The Garden Small Holder has just rescued another batch of ex-battery hens, which is very good of her. The picture of these abused creatures is quite horrific. This is what a year or so of being kept in an egg-producing battery farm does to chickens, yet very often, proper living conditions and a good diet can allow these birds to grow their feathers back and lead a fairly decent life. To my mind it is criminal that the birds are allowed to be treated this way in the first place. If you treated your pet cat or dog, and probably your budgie, like this you would be prosecuted, so why is it legal to treat chickens so cruelly?
However, I'm not sure I would be willing to take on the extra stress that nursing these poor birds back to health involves. Looking after our healthy birds is quite a steep enough learning curve at the moment. I would imagine that after such an awful life their immune system must be weakened and the birds are more likely to be prone to disease, which is what seems to have been the case for these birds. It certainly doesn't strike me as the best way to start out keeping hens, but perhaps it would be a bit easier for an experienced poultry keeper who has some idea what is normal for healthy chickens.

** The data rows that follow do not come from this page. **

(* ===== verification/Virtqueue.v ===== *)
(** The queues of a VirtIO device (src/drivers/virtio/virtio_transport.c and .h)
    and the network driver on top of them (src/drivers/net/virtio_net.c).

    A queue is memory that the driver shares with a device: a table of
    descriptors, the ring of those that are available to the device, and the
    ring of those it has used.  The registers of the three transports are not
    modelled: what the device answers is an argument.  The device itself is a
    relation, [dev_step]: it may take what is available and return what it
    holds, in any order. *)
From S2P Require Import Prelude.

Definition VIRTQ_DESC_F_NEXT : Z := 1.
Definition VIRTQ_DESC_F_WRITE : Z := 2.
Record VirtqDesc := mk_desc { d_addr : Z; d_len : Z; d_flags : Z; d_next : Z }.
Record VirtQueue := mk_vq {
  vq_index : Z;
  vq_size : Z;
  vq_desc : list VirtqDesc;
  avail_idx : Z;
  avail_ring : list Z;
  used_idx : Z;
  used_ring : list (Z * Z);  (** id and len *)
  desc_phys : Z;
  avail_phys : Z;
  used_phys : Z;
  free_head : Z;
  num_free : Z;
  last_used_idx : Z;
  buffers : list (option Z)
}.
Definition get {X} (d : X) (l : list X) (i : Z) : X := default d (l !! Z.to_nat i).
Definition no_desc : VirtqDesc := mk_desc 0 0 0 0.

(** ** Setting a queue up *)
Definition queue_size (max_size : Z) : Z := if max_size <? 256 then max_size else 256.
(** The sizes of VirtqDesc, VirtqAvail, VirtqUsed and VirtqUsedElem are 16, 4,
    4 and 8. *)
Definition desc_size (n : Z) : Z := n * 16.
Definition avail_size (n : Z) : Z := 4 + n * 2 + 2.
Definition used_size (n : Z) : Z := 4 + n * 8 + 2.
Definition page_up (x : Z) : Z := Z.land (x + 4095) (2 ^ 32 - 4096).
Definition used_offset (n : Z) : Z := page_up (desc_size n + avail_size n).
Definition total_size (n : Z) : Z := page_up (used_offset n + used_size n).
Definition free_chain (n : Z) : list VirtqDesc := map (fun i => mk_desc 0 0 0 (if Z.of_nat i =? n - 1 then 0 else Z.of_nat i + 1)) (seq 0 (Z.to_nat n)).
(** [mem] is what [pmm_alloc_blocks] returns for the pages of the queue, if
    anything, and [buffers_ok] the answer of [kmalloc]; the second result is the
    page frame number that the device is told. *)
Definition pci_setup_queue (index max_size : Z) (mem : option Z) (buffers_ok : bool) : option (VirtQueue * Z) :=
  if max_size =? 0 then None
  else
    let n := queue_size max_size in
    match mem with
    | None => None
    | Some queue_mem =>
        if negb buffers_ok then None
        else
          let phys := u32 queue_mem in
          Some (mk_vq index n (free_chain n) 0 (replicate (Z.to_nat n) 0) 0 (replicate (Z.to_nat n) (0, 0))
                  phys (u32 (phys + desc_size n)) (u32 (phys + used_offset n)) 0 n 0 (replicate (Z.to_nat n) None), phys / 4096)
    end.

(** ** Operations *)
Definition add_flags (vq : VirtQueue) (device_writable has_next : bool) : Z :=
  let flags := if device_writable then VIRTQ_DESC_F_WRITE else 0 in
  if has_next && (1 <? vq.(num_free)) then Z.lor flags VIRTQ_DESC_F_NEXT else flags.
Definition virtio_queue_add_buf (buf : option Z) (len : Z) (device_writable has_next : bool) (vq : VirtQueue) : Z * VirtQueue :=
  match buf with
  | None => (-1, vq)
  | Some b =>
      if vq.(num_free) =? 0 then (-1, vq)
      else
        let idx := vq.(free_head) in
        let d := get no_desc vq.(vq_desc) idx in
        let d := mk_desc (u32 b) len (add_flags vq device_writable has_next) d.(d_next) in
        (idx, mk_vq vq.(vq_index) vq.(vq_size) (<[Z.to_nat idx := d]> vq.(vq_desc)) (u16 (vq.(avail_idx) + 1))
                (<[Z.to_nat (vq.(avail_idx) mod vq.(vq_size)) := idx]> vq.(avail_ring)) vq.(used_idx) vq.(used_ring)
                vq.(desc_phys) vq.(avail_phys) vq.(used_phys) d.(d_next) (vq.(num_free) - 1) vq.(last_used_idx)
                (<[Z.to_nat idx := Some b]> vq.(buffers)))
  end.
Definition virtio_queue_has_used (vq : VirtQueue) : bool := negb (vq.(last_used_idx) =? vq.(used_idx)).
(** The buffer and the length; [Bad]: the id of the device is no index of the
    arrays. *)
Inductive got := Nothing | Bad | Got (buf : option Z) (len : Z).
Definition virtio_queue_get_used (vq : VirtQueue) : got * VirtQueue :=
  if negb (virtio_queue_has_used vq) then (Nothing, vq)
  else
    let elem := get (0, 0) vq.(used_ring) (vq.(last_used_idx) mod vq.(vq_size)) in
    let desc_idx := u16 elem.1 in
    if negb (desc_idx <? vq.(vq_size)) then (Bad, vq)
    else
      let d := get no_desc vq.(vq_desc) desc_idx in
      (Got (get None vq.(buffers) desc_idx) elem.2,
       mk_vq vq.(vq_index) vq.(vq_size) (<[Z.to_nat desc_idx := mk_desc d.(d_addr) d.(d_len) d.(d_flags) vq.(free_head)]> vq.(vq_desc))
         vq.(avail_idx) vq.(avail_ring) vq.(used_idx) vq.(used_ring) vq.(desc_phys) vq.(avail_phys) vq.(used_phys)
         desc_idx (u16 (vq.(num_free) + 1)) (u16 (vq.(last_used_idx) + 1)) (<[Z.to_nat desc_idx := None]> vq.(buffers))).

(** ** The network driver *)
Definition VIRTIO_NET_HDR_SIZE : Z := 10.
Definition RX_BUFFER_SIZE : Z := 2048.
Definition RX_BUFFER_COUNT : nat := 16.
(** [delivered] logs the frames given to the Ethernet layer (address and
    length), [freed] the buffers given back to the heap. *)
Record vnet := mk_vnet {
  rx_queue : VirtQueue; tx_queue : VirtQueue; rx_buffers : list (option Z);
  packets_rx : Z; packets_tx : Z; nerrors : Z; delivered : list (Z * Z); freed : list Z
}.
Definition with_rx (s : vnet) (q : VirtQueue) : vnet := mk_vnet q s.(tx_queue) s.(rx_buffers) s.(packets_rx) s.(packets_tx) s.(nerrors) s.(delivered) s.(freed).
Definition with_tx (s : vnet) (q : VirtQueue) (fs : list Z) : vnet := mk_vnet s.(rx_queue) q s.(rx_buffers) s.(packets_rx) s.(packets_tx) s.(nerrors) s.(delivered) fs.
Definition with_rx_buffer (s : vnet) (i : nat) (b : option Z) : vnet := mk_vnet s.(rx_queue) s.(tx_queue) (<[i := b]> s.(rx_buffers)) s.(packets_rx) s.(packets_tx) s.(nerrors) s.(delivered) s.(freed).
Definition count_error (s : vnet) : vnet := mk_vnet s.(rx_queue) s.(tx_queue) s.(rx_buffers) s.(packets_rx) s.(packets_tx) (u32 (s.(nerrors) + 1)) s.(delivered) s.(freed).
Definition count_sent (s : vnet) : vnet := mk_vnet s.(rx_queue) s.(tx_queue) s.(rx_buffers) s.(packets_rx) (u32 (s.(packets_tx) + 1)) s.(nerrors) s.(delivered) s.(freed).
Definition deliver (b len : Z) (s : vnet) : vnet := mk_vnet s.(rx_queue) s.(tx_queue) s.(rx_buffers) (u32 (s.(packets_rx) + 1)) s.(packets_tx) s.(nerrors) (s.(delivered) ++ [(b, len)]) s.(freed).
(** [kmalloc i] is the answer of the heap for the [i]-th buffer. *)
Fixpoint refill_loop (kmalloc : nat -> option Z) (n : nat) (i : nat) (s : vnet) : vnet :=
  match n with
  | O => s
  | S n' =>
      if negb (1 <=? s.(rx_queue).(num_free)) then s
      else
        let s := match s.(rx_buffers) !! i with Some (Some _) => s | _ => with_rx_buffer s i (kmalloc i) end in
        match s.(rx_buffers) !! i with
        | Some (Some b) =>
            let '(idx, q) := virtio_queue_add_buf (Some b) RX_BUFFER_SIZE true false s.(rx_queue) in
            if idx <? 0 then s else refill_loop kmalloc n' (S i) (with_rx s q)
        | _ => refill_loop kmalloc n' (S i) s
        end
  end.
Definition virtio_net_refill_rx (kmalloc : nat -> option Z) (s : vnet) : vnet := refill_loop kmalloc RX_BUFFER_COUNT 0 s.
(** [netif_up]: is there an interface?  [None]: the fuel was too little, or the
    device gave an id outside the arrays. *)
Fixpoint virtio_net_receive (fuel : nat) (netif_up : bool) (s : vnet) : option vnet :=
  match fuel with
  | O => None
  | S fuel' =>
      match virtio_queue_get_used s.(rx_queue) with
      | (Nothing, _) => Some s
      | (Bad, _) => None
      | (Got None _, q) => virtio_net_receive fuel' netif_up (with_rx s q)
      | (Got (Some b) len, q) =>
          let s := with_rx s q in
          if len <=? VIRTIO_NET_HDR_SIZE then virtio_net_receive fuel' netif_up s
          else
            let s := if netif_up then deliver (b + VIRTIO_NET_HDR_SIZE) (len - VIRTIO_NET_HDR_SIZE) s else s in
            virtio_net_receive fuel' netif_up (with_rx s (virtio_queue_add_buf (Some b) RX_BUFFER_SIZE true false s.(rx_queue)).2)
      end
  end.
(** The buffers that the device has sent are freed. *)
Fixpoint reclaim (fuel : nat) (s : vnet) : vnet :=
  match fuel with
  | O => s
  | S fuel' =>
      match virtio_queue_get_used s.(tx_queue) with
      | (Got b _, q) => reclaim fuel' (with_tx s q (s.(freed) ++ option_list b))
      | _ => s
      end
  end.
(** [buf] is the answer of [kmalloc] for the header and the data. *)
Definition virtio_netif_send (buf : option Z) (len : Z) (s : vnet) : Z * vnet :=
  let s := if s.(tx_queue).(num_free) <? 1 then reclaim (Z.to_nat s.(tx_queue).(vq_size)) s else s in
  if s.(tx_queue).(num_free) <? 1 then (-1, count_error s)
  else
    match buf with
    | None => (-1, count_error s)
    | Some b =>
        let '(idx, q) := virtio_queue_add_buf (Some b) (VIRTIO_NET_HDR_SIZE + len) false false s.(tx_queue) in
        if idx <? 0 then (-1, count_error (with_tx s s.(tx_queue) (s.(freed) ++ [b])))
        else (len, count_sent (with_tx s q s.(freed)))
    end.

(** ** The device *)
(** Its own index into the available ring, and the descriptors it holds. *)
Record device := mk_device { dev_idx : Z; held : list Z }.
Definition put_used (x len : Z) (vq : VirtQueue) : VirtQueue :=
  mk_vq vq.(vq_index) vq.(vq_size) vq.(vq_desc) vq.(avail_idx) vq.(avail_ring) (u16 (vq.(used_idx) + 1))
    (<[Z.to_nat (vq.(used_idx) mod vq.(vq_size)) := (x, len)]> vq.(used_ring)) vq.(desc_phys) vq.(avail_phys) vq.(used_phys)
    vq.(free_head) vq.(num_free) vq.(last_used_idx) vq.(buffers).
Inductive dev_step : VirtQueue * device -> VirtQueue * device -> Prop :=
| dev_take vq dv : dv.(dev_idx) <> vq.(avail_idx) ->
    dev_step (vq, dv) (vq, mk_device (u16 (dv.(dev_idx) + 1)) (dv.(held) ++ [get 0 vq.(avail_ring) (dv.(dev_idx) mod vq.(vq_size))]))
| dev_return vq i h1 x h2 len : dev_step (vq, mk_device i (h1 ++ x :: h2)) (put_used x len vq, mk_device i (h1 ++ h2)).

(** ** Rings *)
Lemma get_insert_eq {X} (d : X) l i v : 0 <= i < zlen l -> get d (<[Z.to_nat i := v]> l) i = v.
Proof. intros H. unfold get. rewrite list_lookup_insert_eq; [done|]. unfold zlen in H. lia. Qed.
Lemma get_insert_ne {X} (d : X) l i j v : 0 <= i -> 0 <= j -> i <> j -> get d (<[Z.to_nat i := v]> l) j = get d l j.
Proof. intros Hi Hj N. unfold get. rewrite list_lookup_insert_ne; [done|lia]. Qed.
Lemma zlen_insert {X} (l : list X) i v : zlen (<[i := v]> l) = zlen l.
Proof. unfold zlen. by rewrite length_insert. Qed.
(** Positions [i], [i+1], ... of a ring of [s] places hold [l]. *)
Definition ring_holds {X} (d : X) (s : Z) (ring : list X) (i : Z) (l : list X) : Prop := forall k x, l !! k = Some x -> get d ring ((i + Z.of_nat k) mod s) = x.
Lemma ring_push {X} (d : X) s ring i l v : 0 < s -> zlen ring = s -> zlen l < s -> ring_holds d s ring i l ->
  ring_holds d s (<[Z.to_nat ((i + zlen l) mod s) := v]> ring) i (l ++ [v]).
Proof.
  intros Hs Hr Hl H k x Hk. pose proof (Z.mod_pos_bound (i + zlen l) s Hs). pose proof (Z.mod_pos_bound (i + Z.of_nat k) s Hs).
  destruct (decide (k < length l)%nat) as [Lt|Ge].
  - rewrite lookup_app_l in Hk by done. rewrite get_insert_ne; [by apply H|lia|lia|]. intros E. symmetry in E. apply mod_near in E; [done|done|]. unfold zlen in *. lia.
  - rewrite lookup_app_r in Hk by lia. destruct (k - length l)%nat as [|n] eqn:En; [|done]. injection Hk as ->. replace (Z.of_nat k) with (zlen l) by (unfold zlen; lia). apply get_insert_eq. lia.
Qed.
Lemma ring_pop {X} (d : X) s ring i x l : ring_holds d s ring i (x :: l) -> get d ring (i mod s) = x /\ ring_holds d s ring (i + 1) l.
Proof.
  intros H. split; [specialize (H 0%nat x eq_refl); by rewrite Z.add_0_r in H|]. intros k y Hk. specialize (H (S k) y Hk). replace (i + 1 + Z.of_nat k) with (i + Z.of_nat (S k)) by lia. done.
Qed.
(** 16-bit indices and a size that divides 2^16. *)
Lemma index_mod a s : 0 < s -> (s | 2 ^ 16) -> (a mod 2 ^ 16) mod s = a mod s.
Proof. intros Hs D. by apply Z.mod_mod_divide. Qed.
Lemma u16_succ a : u16 (a mod 2 ^ 16 + 1) = (a + 1) mod 2 ^ 16.
Proof. unfold u16. by rewrite Zplus_mod_idemp_l. Qed.
(** ** The clock *)
Definition to_bcd (v : Z) : Z := v / 10 * 16 + v mod 10.
(** Two decimal digits in a byte. *)
Lemma bcd_value v : 0 <= v < 100 -> bcd_to_binary (to_bcd v) = v.
Proof.
  intros H. unfold bcd_to_binary, to_bcd. change 0x0F with (Z.ones 4). rewrite Z.land_ones, Z.shiftr_div_pow2 by lia. change (2 ^ 4) with 16.
  rewrite u8_small; widths; lia.
Qed.
(** The registers of a clock that counts in binary or BCD and shows 24 hours. *)
Definition clock (dt : datetime_t) (binary : bool) (r : Z) : Z :=
  let enc v := if binary then v else to_bcd v in
  if r =? RTC_SECONDS then enc dt.(dt_second) else if r =? RTC_MINUTES then enc dt.(dt_minute) else if r =? RTC_HOURS then enc dt.(dt_hour)
  else if r =? RTC_DAY then enc dt.(dt_day) else if r =? RTC_MONTH then enc dt.(dt_month) else if r =? RTC_YEAR then enc (dt.(dt_year) - 2000)
  else if r =? RTC_WEEKDAY then dt.(dt_weekday) else if r =? RTC_STATUS_B then if binary then 6 else 2 else 0.
Lemma below_indices P n : forallb (fun i => P (Z.of_nat i)) (seq 0 n) = true -> forall h, 0 <= h < Z.of_nat n -> P h = true.
Proof.
  intros H h Hh. rewrite forallb_forall in H. rewrite <- (Z2Nat.id h) by lia. apply H. apply in_seq. lia.
Qed.
(** A clock that shows 24 hours, in BCD or in binary, is read as the date it
    shows, for the years 2000 to 2099. *)
Theorem rtc_reads_clock dt binary : valid_date dt -> 2000 <= dt.(dt_year) < 2100 ->
  key (rtc_read_datetime (clock dt binary)) = key dt /\ (rtc_read_datetime (clock dt binary)).(dt_weekday) = dt.(dt_weekday).
Proof.
  intros V Hy. pose proof (month_length _ (dt_year dt) (vd_month _ V)) as L. destruct V. split; [|by destruct binary].
  assert (Hh : forall h, 0 <= h < 24 -> Z.lor (bcd_to_binary (Z.land (to_bcd h) 0x7F)) (Z.land (to_bcd h) 0x80) = h /\ Z.land h 0x80 = 0).
  { intros h Hh. pose proof (below_indices (fun h => (Z.lor (bcd_to_binary (Z.land (to_bcd h) 0x7F)) (Z.land (to_bcd h) 0x80) =? h) && (Z.land h 0x80 =? 0)) 24 ltac:(by vm_compute) h Hh) as P.
    cbv beta in P. by apply andb_true_iff in P as [?%Z.eqb_eq ?%Z.eqb_eq]. }
  destruct (Hh _ vd_hour0) as [H1 H2]. unfold key, rtc_read_datetime, clock. destruct binary; cbn [dt_year dt_month dt_day dt_hour dt_minute dt_second].
  - change (Z.land _ 4 =? 0) with false. change (Z.land _ 2 =? 0) with false. cbn -[u16]. rewrite u16_small by (widths; lia). f_equal. lia.
  - change (Z.land _ 4 =? 0) with true. change (Z.land _ 2 =? 0) with false. cbn -[u16 bcd_to_binary to_bcd Z.land Z.lor]. rewrite H1, !bcd_value by lia.
    rewrite u16_small by (widths; lia). f_equal. lia.
Qed.
Definition date0 : datetime_t := mk_datetime 59 30 23 31 12 2024 3.
Lemma rtc_reads_clock_witness : key (rtc_read_datetime (clock date0 false)) = key date0 /\ (rtc_read_datetime (clock date0 false)).(dt_weekday) = date0.(dt_weekday).
Proof. apply (rtc_reads_clock date0 false); [constructor; cbn; (lia || (split; vm_compute; congruence))|cbn; lia]. Defined.
(** A clock that shows twelve hours: 12, 1, ..., 11, with bit 7 set after noon. *)
Definition clock12 (h : Z) (binary : bool) (r : Z) : Z :=
  let shown := if h mod 12 =? 0 then 12 else h mod 12 in
  let shown := if binary then shown else to_bcd shown in
  if r =? RTC_HOURS then (if 12 <=? h then Z.lor shown 0x80 else shown) else if r =? RTC_STATUS_B then if binary then 4 else 0 else 1.
(** Midnight is read as noon and noon as midnight; all other hours are right. *)
Theorem rtc_12_hours h binary : 0 <= h < 24 -> (rtc_read_datetime (clock12 h binary)).(dt_hour) = if h =? 0 then 12 else if h =? 12 then 0 else h.
Proof.
  intros Hh. apply Z.eqb_eq. revert h Hh. apply (below_indices (fun h => (rtc_read_datetime (clock12 h binary)).(dt_hour) =? _) 24). by destruct binary; vm_compute.
Qed.

(** ** Ticks *)
(** The uptime is exact at 1000 Hz, and at another frequency as long as the 32-bit
    product does not wrap. *)
Theorem uptime_exact s : 0 < s.(g_timer_frequency) -> 0 <= s.(g_timer_ticks) < 2 ^ 64 ->
  s.(g_timer_frequency) = 1000 \/ s.(g_timer_ticks) * 1000 < 2 ^ 32 ->
  timer_get_uptime_ms s = s.(g_timer_ticks) * 1000 / s.(g_timer_frequency).
Proof.
  intros Hf Ht Hc. unfold timer_get_uptime_ms. rewrite (proj2 (Z.eqb_neq _ 0)) by lia. destruct (g_timer_frequency s =? 1000) eqn:E; bool_hyps.
  - rewrite E. symmetry. apply Z.div_mul. lia.
  - destruct Hc as [?|Hc]; [done|]. rewrite !u32_small by (widths; lia). done.
Qed.
(** At 100 Hz it starts again from 0 after less than twelve hours. *)
Example uptime_wraps : timer_get_uptime_ms (mk_timer 4294968 100 0 true) = 7 /\ timer_get_uptime_seconds (mk_timer 4294968 100 0 true) = 42949.
Proof. by vm_compute. Qed.
(** A frequency below 19 Hz is beyond the divisor of the chip, which then runs
    faster than the uptime assumes. *)
Example slow_timer : (timer_init 10 (clock date0 false) (mk_timer 0 1000 0 false)).1 = 65535 /\ PIT_FREQUENCY / 65535 = 18.
Proof. by vm_compute. Qed.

This highlights for me the importance of Hugh Fearnley-Wittenstall's Chicken Out Campaign and the need to bring an end to battery hens and chickens raised in over-crowded and unnatural conditions. The campaign is now concentrating on the way chickens are bred for the table as so many supermarkets have said they will only stock free-range eggs, so one wonders why so many battery hens are still being kept and what happens to their eggs.
I've been buying free-range eggs and chickens for years, but it occured to me (indeed I believe I read it somewhere) that many products containing egg will contain eggs from battery hens if it is not stated that the eggs are free range, so perhaps we need to keep an eye out for that, too. It does make shopping a bit more complicated, but it's something we can do to reduce the number of hens who have to be tortured because we who live in a country where obesity is becoming a serious problem have been willing to let them suffer so we can have cheap food.